Croatia’s Prime Minister Andrej Plenkovic in town of Knin 5 August 2022 Photo: Pixsell

“Croats were not in charge of their own destiny for almost 900 years but lived in their territory under various foreign rulers and alien regimes until, at a time of tectonic changes in Europe, owing to the vision of President Tuđman and the courage of Croatian defenders and the unity of the entire Croatian people, we won the right to freedom and the right to our own state,” Plenkovic said in Knin, at the central event marking Victory and Homeland Thanksgiving Day and War Veterans Day and the 27th anniversary of Operation Storm.

Of course, most of Croatians including myself would not use the word “won” as Prime Minster Plenkovic did, we would use the actual word that reflects the truth and that word is “defended” as in “we defended (amidst Serb aggression) our right to freedom and the right to our own state and won the war in which our enemy tried mercilessly to take that right away from us”!

Croatia will not tolerate questioning the character of the Homeland War as a just and legitimate war and it will not allow indictments against its war heroes, he said.

“There have been attempts lately again to malign Croatia with false and futile accusations about the expulsion of Croatian Serbs in 1995 even though it is well known that the leadership of rebel Serbs had forced them, in collaboration with Belgrade, to leave Croatia, as confirmed and proven with documents at the Hague war crimes tribunal by indicted Serb who repented their actions,” Plenkovic said.

He said Serbian indictments against Croatian pilots and Serbia’s expanding its jurisdiction to other countries were unacceptable.

The more so as it comes from a country which launched aggression against Croatia and is still not showing true readiness to acknowledge its responsibility “for the criminal enterprise of the Milosevic regime,” said Plenkovic.

Croatia’s President Zoran Milanovic at Victory, Operation Storm, War Veterans, and Homeland Thanksgiving Day Ceremony in Knin, 5th August said that Croatia had a difficult journey and did not get anything for free.

Croatia’s President Zoran Milanovic in town of Knin 5 August 2022 Photo: Pixsell

“I have wondered many times why we come here to this same place every year, and every year we always have something same, but also something new to say.
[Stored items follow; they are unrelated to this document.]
(** * TriBFT: a shallow embedding of the consensus core

    The development follows the C++ sources of the repository:
    - [common/TriBFTDefs.h]        data structures and constants,
    - [consensus/HotStuffEngine]   the three-phase engine,
    - [reputation/VRMManager]      the reputation manager,
    - [consensus/VRFSelector]      the committee selector,
    - [blockchain/LightweightSync] the header chain,
    - [shard/RegionalShardManager] the geographic shard registry.

    Conventions of the embedding.
    - [double] is IEEE binary64, embedded as Rocq's primitive [float]
      (round to nearest even, as the C++ code computes it).
    - [uint64_t] is a [Z] whose wrap-around is written [uint64];
      [size_t] comparisons against an [int] convert the [int] with
      [to_size_t], as the usual arithmetic conversions do.
    - [int] counters are unbounded [Z]: signed overflow is undefined
      behaviour in C++ and no statement below relies on it.
    - [std::map] and [std::set] are stdpp's [gmap] and [gset]; where the
      code iterates over them the keys are visited in ascending order.
    - [simTime()] is the external clock: every operation that reads it
      takes the current time [now] as an argument.
    - [std::function] callbacks are modelled by a flag (set / not set)
      and by the list of values handed to them.  Log messages and
      [std::cout] traces change no state and are left out. *)

From Stdlib Require Import ZArith Bool PrimFloat Uint63.
From stdpp Require Import gmap strings list fin_maps sorting pretty.

Set Warnings "-inexact-float".
Local Open Scope Z_scope.

(* ===================================================================== *)
(** ** common/TriBFTDefs.h                                                *)
(* ===================================================================== *)

Abbreviation NodeID := string (only parsing).
Abbreviation ShardID := Z (only parsing).
Abbreviation BlockHeight := Z (only parsing).
Abbreviation ViewNumber := Z (only parsing).
Abbreviation ReputationScore := float (only parsing).
Abbreviation simtime_t := Z (only parsing).
Abbreviation double := float (only parsing).

(** Unsigned 64-bit wrap-around ([uint64_t], [size_t]). *)
Definition uint64 (z : Z) : Z := z mod 2 ^ 64.

(** Conversion of an [int] to [size_t] in a mixed comparison. *)
Definition to_size_t (z : Z) : Z := z mod 2 ^ 64.

(** Range of a 32-bit [int]. *)
Definition int_range (z : Z) : Prop := - 2 ^ 31 <= z < 2 ^ 31.

(** Conversion of an [int] to [double] (exact for 32-bit values). *)
Definition double_of_int (z : Z) : double :=
  if z <? 0 then PrimFloat.opp (PrimFloat.of_uint63 (Uint63.of_Z (- z)))
  else PrimFloat.of_uint63 (Uint63.of_Z z).

(** [std::string::empty]. *)
Definition string_empty (s : string) : bool :=
  match s with
  | EmptyString => true
  | String _ _ => false
  end.

Inductive ConsensusPhase := IDLE | PREPARE | PRE_COMMIT | COMMIT.

(** The enumerators' integer values. *)
Definition phase_value (p : ConsensusPhase) : Z :=
  match p with
  | IDLE => 0
  | PREPARE => 1
  | PRE_COMMIT => 2
  | COMMIT => 3
  end.

Definition phase_index (p : ConsensusPhase) : nat := Z.to_nat (phase_value p).

Definition phase_of_index (n : nat) : ConsensusPhase :=
  match n with
  | O => IDLE
  | 1%nat => PREPARE
  | 2%nat => PRE_COMMIT
  | _ => COMMIT
  end.

#[global] Instance ConsensusPhase_eq_dec : EqDecision ConsensusPhase.
Proof. solve_decision. Defined.

#[global] Instance ConsensusPhase_countable : Countable ConsensusPhase.
Proof. refine (inj_countable' phase_index phase_of_index _). by intros []. Defined.

Inductive ReputationEvent :=
  | SUCCESSFUL_TX
  | FAILED_TX
  | SUCCESSFUL_VOTE
  | FAILED_VOTE
  | TIMEOUT
  | MALICIOUS_BEHAVIOR
  | PROPOSE_VALID_BLOCK
  | PROPOSE_INVALID_BLOCK
  | VOTE_CORRECTLY
  | VOTE_INCORRECTLY
  | SUCCESSFUL_CONSENSUS
  | FAILED_CONSENSUS.

Module EventWeight.
Record t := mk {
  baseWeight : double;
  useMarginalDecay : bool
}.

(** [EventWeight::getEffectiveWeight]. *)
Definition getEffectiveWeight (w : t) (currentReputation : double) : double :=
  if useMarginalDecay w
  then (baseWeight w / (1.0 + currentReputation))%float
  else baseWeight w.
End EventWeight.

Inductive ShardLevel := REGIONAL | CITY | GLOBAL.

Module Transaction.
Record t := mk {
  txID : string;
  sender : NodeID;
  receiver : NodeID;
  value : double;
  timestamp : simtime_t;
  data : string
}.
End Transaction.

Module ConsensusProposal.
Record t := mk {
  proposalID : string;
  blockHeight : BlockHeight;
  viewNumber : ViewNumber;
  leaderID : NodeID;
  shardID : ShardID;
  proposalTime : simtime_t;
  transactions : list Transaction.t;
  blockHash : string
}.

Definition ctor : t := mk "" 0 0 "" (-1) 0 [] "".
End ConsensusProposal.

Module VoteInfo.
Record t := mk {
  proposalID : string;
  voterID : NodeID;
  phase : ConsensusPhase;
  approve : bool;
  voteTime : simtime_t;
  signature : string
}.
End VoteInfo.

Module QuorumCertificate.
Record t := mk {
  proposalID : string;
  phase : ConsensusPhase;
  blockHeight : BlockHeight;
  viewNumber : ViewNumber;
  votes : list VoteInfo.t;
  totalVotes : Z;
  timestamp : simtime_t
}.

Definition ctor : t := mk "" IDLE 0 0 [] 0 0.

Definition isValid (qc : t) (quorumSize : Z) : bool := quorumSize <=? totalVotes qc.
End QuorumCertificate.

Module ReputationRecord.
Record t := mk {
  nodeID : NodeID;
  globalReputation : ReputationScore;
  localPerformance : ReputationScore;
  localInteractionCount : Z;
  score : ReputationScore;
  successfulTx : Z;
  failedTx : Z;
  validProposals : Z;
  totalProposals : Z;
  correctVotes : Z;
  totalVotes : Z;
  lastUpdate : simtime_t;
  recentEvents : list ReputationEvent
}.

(** [explicit ReputationRecord(const NodeID& id)]. *)
Definition ctor (id : NodeID) : t :=
  mk id 0.5%float 0.5%float 0 0.5%float 0 0 0 0 0 0 0 [].

Section WithExp.
(** [std::exp] of <cmath>: a library function outside the repository. *)
Variable exp : double -> double.

(** [getFinalReputation]: w * R_global + (1 - w) * R_local with
    w = exp(-LAMBDA * N_local), LAMBDA = 0.1. *)
Definition getFinalReputation (r : t) : double :=
  let LAMBDA := 0.1%float in
  let w := exp (- LAMBDA * double_of_int (localInteractionCount r))%float in
  (w * globalReputation r + (1.0 - w) * localPerformance r)%float.

Definition isReliable (r : t) : bool :=
  PrimFloat.leb 0.8%float (getFinalReputation r).
End WithExp.
End ReputationRecord.

Module Block.
Record t := mk {
  height : BlockHeight;
  blockHash : string;
  previousHash : string;
  shardID : ShardID;
  transactions : list Transaction.t;
  qc : QuorumCertificate.t;
  timestamp : simtime_t;
  proposer : NodeID
}.
End Block.
(** Modelled from the spec: [transition(sessionId, newState, result|error)];
    a transition outside the state machine is rejected and the store is
    handed back as it was. *)
Definition transition (st : Store) (id : string) (to : State) (c : Commit)
  : Store * Result unit :=
  match sessions st !! id with
  | None => (st, Fail SessionNotFound)
  | Some s =>
      if allowed (state s) to
      then ({| sessions := <[id := commit s to c]> (sessions st);
               next_id := next_id st |}, Ok tt)
      else (st, Fail InvalidStateTransition)
  end.

(** The state of a session as a reader sees it. *)
Definition state_of (st : Store) (id : string) : option State :=
  state <$> sessions st !! id.

(** The states session [id] is seen to enter while the requests [reqs]
    (session id, requested state, payload) are served in order. *)
Fixpoint entered (st : Store) (id : string)
    (reqs : list (string * State * Commit)) : list State :=
  match reqs with
  | [] => []
  | (i, to, c) :: rest =>
      match transition st i to c with
      | (st', Ok _) =>
          (if decide (i = id) then [to] else []) ++ entered st' id rest
      | (st', Fail _) => entered st' id rest
      end
  end.

(** The observed state sequence of a session: where it stands, then every
    state it enters. *)
Definition observed (st : Store) (id : string)
    (reqs : list (string * State * Commit)) : list State :=
  match state_of st id with
  | Some s => s :: entered st id reqs
  | None => []
  end.

(** The store after the requests were served. *)
Fixpoint serve (st : Store) (reqs : list (string * State * Commit)) : Store :=
  match reqs with
  | [] => st
  | (i, to, c) :: rest => serve (fst (transition st i to c)) rest
  end.

(** *** Knowledge Graph Engine (section 4.3) *)

Inductive NodeType := symptom_node | condition_node | action_node.

Record Triplet := { source : string; relation : string; target : string }.

#[global] Instance Triplet_eq_dec : EqDecision Triplet.
Proof. solve_decision. Defined.

(** Modelled from the spec: the graph, its nodes typed and its edges
    (node, relation, node) triplets. *)
Record Graph := {
  node_type : gmap string NodeType;
  triplets : list Triplet
}.

Definition GraphExpansion := list Triplet.

(** A term resolves when the graph has a node of that name. *)
Definition resolve (g : Graph) (term : string) : option string :=
  match node_type g !! term with
  | Some _ => Some term
  | None => None
  end.

(** One breadth-first level per unit of depth: the triplets leaving the
    frontier are collected, and the nodes they reach that were not visited
    before form the next frontier. *)
Fixpoint traverse (g : Graph) (depth : nat) (frontier visited : list string)
    (acc : list Triplet) : list Triplet :=
  match depth with
  | O => acc
  | S d =>
      let out := filter (fun t => source t ∈ frontier) (triplets g) in
      let next :=
        remove_dups (filter (fun n => n ∉ visited) (target <$> out)) in
      traverse g d next (visited ++ next) (acc ++ list_difference out acc)
  end.

(** Modelled from the spec: [expand(terms, maxDepth) -> GraphExpansion].
    Unknown terms are skipped; without a graph the expansion is empty. *)
Definition expand (kg : option Graph) (terms : list string) (maxDepth : nat)
  : Result GraphExpansion :=
  match kg with
  | None => Ok []
  | Some g =>
      let seeds := remove_dups (omap (resolve g) terms) in
      Ok (traverse g maxDepth seeds seeds [])
  end.

(** *** Result Aggregator (section 4.6) *)

Definition as_string (o : option JSON) : option string :=
  match o with Some (JStr s) => Some s | _ => None end.

Definition as_number (o : option JSON) : option Q :=
  match o with Some (JNum q) => Some q | _ => None end.

Definition as_list (o : option JSON) : list JSON :=
  match o with Some (JArr l) => l | _ => [] end.

(** Clamping to [0,100]. *)
Definition clamp (q : Q) : Q :=
  if Qle_bool q 0 then 0%Q
  else if Qle_bool 100 q then 100%Q
  else q.

(** An entry is usable when every field is there with its type. *)
Definition parse_diagnosis (v : JSON) : option Diagnosis :=
  c ← as_string (prop "condition" v);
  q ← as_number (prop "confidence" v);
  d ← as_string (prop "description" v);
  i ← as_string (prop "icd10" v);
  Some {| condition := c; confidence := clamp q; description := d;
          icd10 := i |}.

Definition parse_case (v : JSON) : option SimilarCase :=
  c ← as_string (prop "caseId" v);
  q ← as_number (prop "similarity" v);
  d ← as_string (prop "diagnosis" v);
  o ← as_string (prop "outcome" v);
  Some {| caseId := c; similarity := clamp q; diagnosis := d; outcome := o |}.

(** An action before its id is settled: the id it came with, if any. *)
Record RawAction := {
  given_action_id : option string;
  raw_text : string;
  raw_priority : string;
  raw_category : string
}.

Definition parse_action (v : JSON) : option RawAction :=
  t ← as_string (prop "text" v);
  p ← as_string (prop "priority" v);
  c ← as_string (prop "category" v);
  Some {| given_action_id := as_string (prop "id" v); raw_text := t;
          raw_priority := p; raw_category := c |}.

Record RawQuestion := {
  given_question_id : option string;
  raw_question : string
}.

Definition parse_question (v : JSON) : option RawQuestion :=
  t ← as_string (prop "text" v);
  Some {| given_question_id := as_string (prop "id" v); raw_question := t |}.

(** The synthetic id of the entry at position [i] (counted from 1). *)
Definition synthetic_id (prefix : string) (i : nat) : string :=
  prefix ++ decimal (N.of_nat (S i)).

Definition settle_action (i : nat) (a : RawAction) : Action :=
  {| action_id := default (synthetic_id "a" i) (given_action_id a);
     action_text := raw_text a;
     priority := raw_priority a;
     category := raw_category a |}.

Definition settle_question (i : nat) (q : RawQuestion) : Question :=
  {| question_id := default (synthetic_id "q" i) (given_question_id q);
     question_text := raw_question q |}.

(** Descending order of confidence. *)
Definition above (a b : Diagnosis) : Prop :=
  (confidence b <= confidence a)%Q.

Fixpoint insert_desc (d : Diagnosis) (l : list Diagnosis) : list Diagnosis :=
  match l with
  | [] => [d]
  | x :: rest =>
      if Qle_bool (confidence x) (confidence d)
      then d :: x :: rest
      else x :: insert_desc d rest
  end.

Fixpoint sort_desc (l : list Diagnosis) : list Diagnosis :=
  match l with
  | [] => []
  | d :: rest => insert_desc d (sort_desc rest)
  end.

(** The usable diagnosis entries of a payload, malformed ones dropped. *)
Definition usable_diagnoses (raw : JSON) : list Diagnosis :=
  omap parse_diagnosis (as_list (prop "differentialDiagnosis" raw)).

Definition usable_actions (raw : JSON) : list RawAction :=
  omap parse_action (as_list (prop "recommendedActions" raw)).

Definition usable_questions (raw : JSON) : list RawQuestion :=
  omap parse_question (as_list (prop "followUpQuestions" raw)).

Definition usable_cases (raw : JSON) : list SimilarCase :=
  omap parse_case (as_list (prop "similarCases" raw)).

(** Modelled from the spec: [normalize(rawPayload) -> DiagnosisResult]. *)
Definition normalize (raw : JSON) : Result DiagnosisResult :=
  match usable_diagnoses raw with
  | [] => Fail MalformedPayload
  | ds =>
      Ok {| differentialDiagnosis := sort_desc ds;
            recommendedActions := imap settle_action (usable_actions raw);
            followUpQuestions := imap settle_question (usable_questions raw);
            similarCases := usable_cases raw |}
  end.

Definition in_range (q : Q) : Prop := (0 <= q)%Q /\ (q <= 100)%Q.

(** *** Prompt Composer (section 4.4) *)

Record PromptContext := {
  ctx_complaints : list string;
  ctx_symptoms : list string;
  ctx_vitals : gmap string JSON;
  ctx_cases : list CaseRecord;
  ctx_facts : list Triplet
}.

Record Config := {
  max_depth : nat;
  retry_budget : nat;
  max_cases : nat;
  max_facts : nat
}.

(** Modelled from the spec: [compose(patientInput, cases, expansion)], each
    part cut to its configured maximum. *)
Definition compose (cfg : Config) (inp : PatientInput)
    (cases : list CaseRecord) (expansion : GraphExpansion) : PromptContext :=
  {| ctx_complaints := complaints inp;
     ctx_symptoms := symptoms inp;
     ctx_vitals := vitals inp;
     ctx_cases := take (max_cases cfg) cases;
     ctx_facts := take (max_facts cfg) expansion |}.

(** *** Generation Client (section 4.5) *)

(** Modelled from the spec: the two provider variants.  What the external
    service answers may differ from one call to the next, so the networked
    variant is given by its answer to the n-th call; the offline variant is
    a function of the context alone. *)
Inductive Provider :=
| Networked (answer : nat -> PromptContext -> Result JSON)
| Offline (synthesize : PromptContext -> JSON).
(** * validate-generator: signing and validating a tree of files

    A shallow embedding of [utils.c], [sign.c] and [validate.c].

    - A [char *] is the list of bytes stored from the pointer on; the C
      string it denotes ends at the first NUL byte (or at the end of the
      list, where the terminator sits).  [strlen], [*s] and [s++] are
      written over that list.
    - A buffer given as pointer and length is the list of its bytes.
    - An [int] is a [Z]; a [gboolean] is a [bool].
    - A [GError] is kept as its code in the [G_FILE_ERROR] domain (every
      error raised or matched in these files lives in that domain); the
      message text is not kept.  Where a function propagates an error
      held in a [g_autoptr], the model tells the error handed over from
      the pointer to an error that is freed on return.
    - What the program prints ([g_debug], [g_info], [g_printerr]) and what
      it writes to disk is collected, in order, in a list of events.
    - What the operating system and OpenSSL answer is an input of the
      model: a tree of observations for the file system, functions for
      the signature primitive. *)

From Stdlib Require Import List ZArith Bool Lia Arith.
From Stdlib Require Import Strings.Byte.
From Stdlib Require Strings.String.
Import ListNotations.
Import String.StringSyntax.

Abbreviation string := String.string.
Bind Scope string_scope with String.string.

(** ** libc and GLib on byte lists *)

Module C.

Definition NUL : byte := x00.
Definition SLASH : byte := x2f.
What is it that is so powerful and how long will it draw us and guide us – is it a human aspiration and the fear of being forgotten, the dread of vanity that awaits us all when we are forgotten? Is it the messages that need to be sent persistently from this spot, sometimes seemingly in vain? But they are not in vain,” the President of the Republic of Croatia and Commander in Chief of the Croatian Armed Forces Zoran Milanovic said and continued:

“In the multitude of proverbs that people came up with, including those thought up by lawyers, those of the lawyers stick out for their emptiness and lack of content, particularly the following: ‘One who proves too much proves nothing, one who proves nothing keeps silent, one who keeps silent is defending himself with silence, and one who is defending himself with silence ends up getting hurt’,” said the President of the Republic, adding that this does not presume guilt because Croatia has nothing to be ashamed of. “Croatia had a difficult journey and did not get anything for free, but at a high price, with high interest. We were aware that in the end this country was important only to us, that we were the only ones to really care about it and that everyone else was just an observer, which of course does not mean they were enemies”.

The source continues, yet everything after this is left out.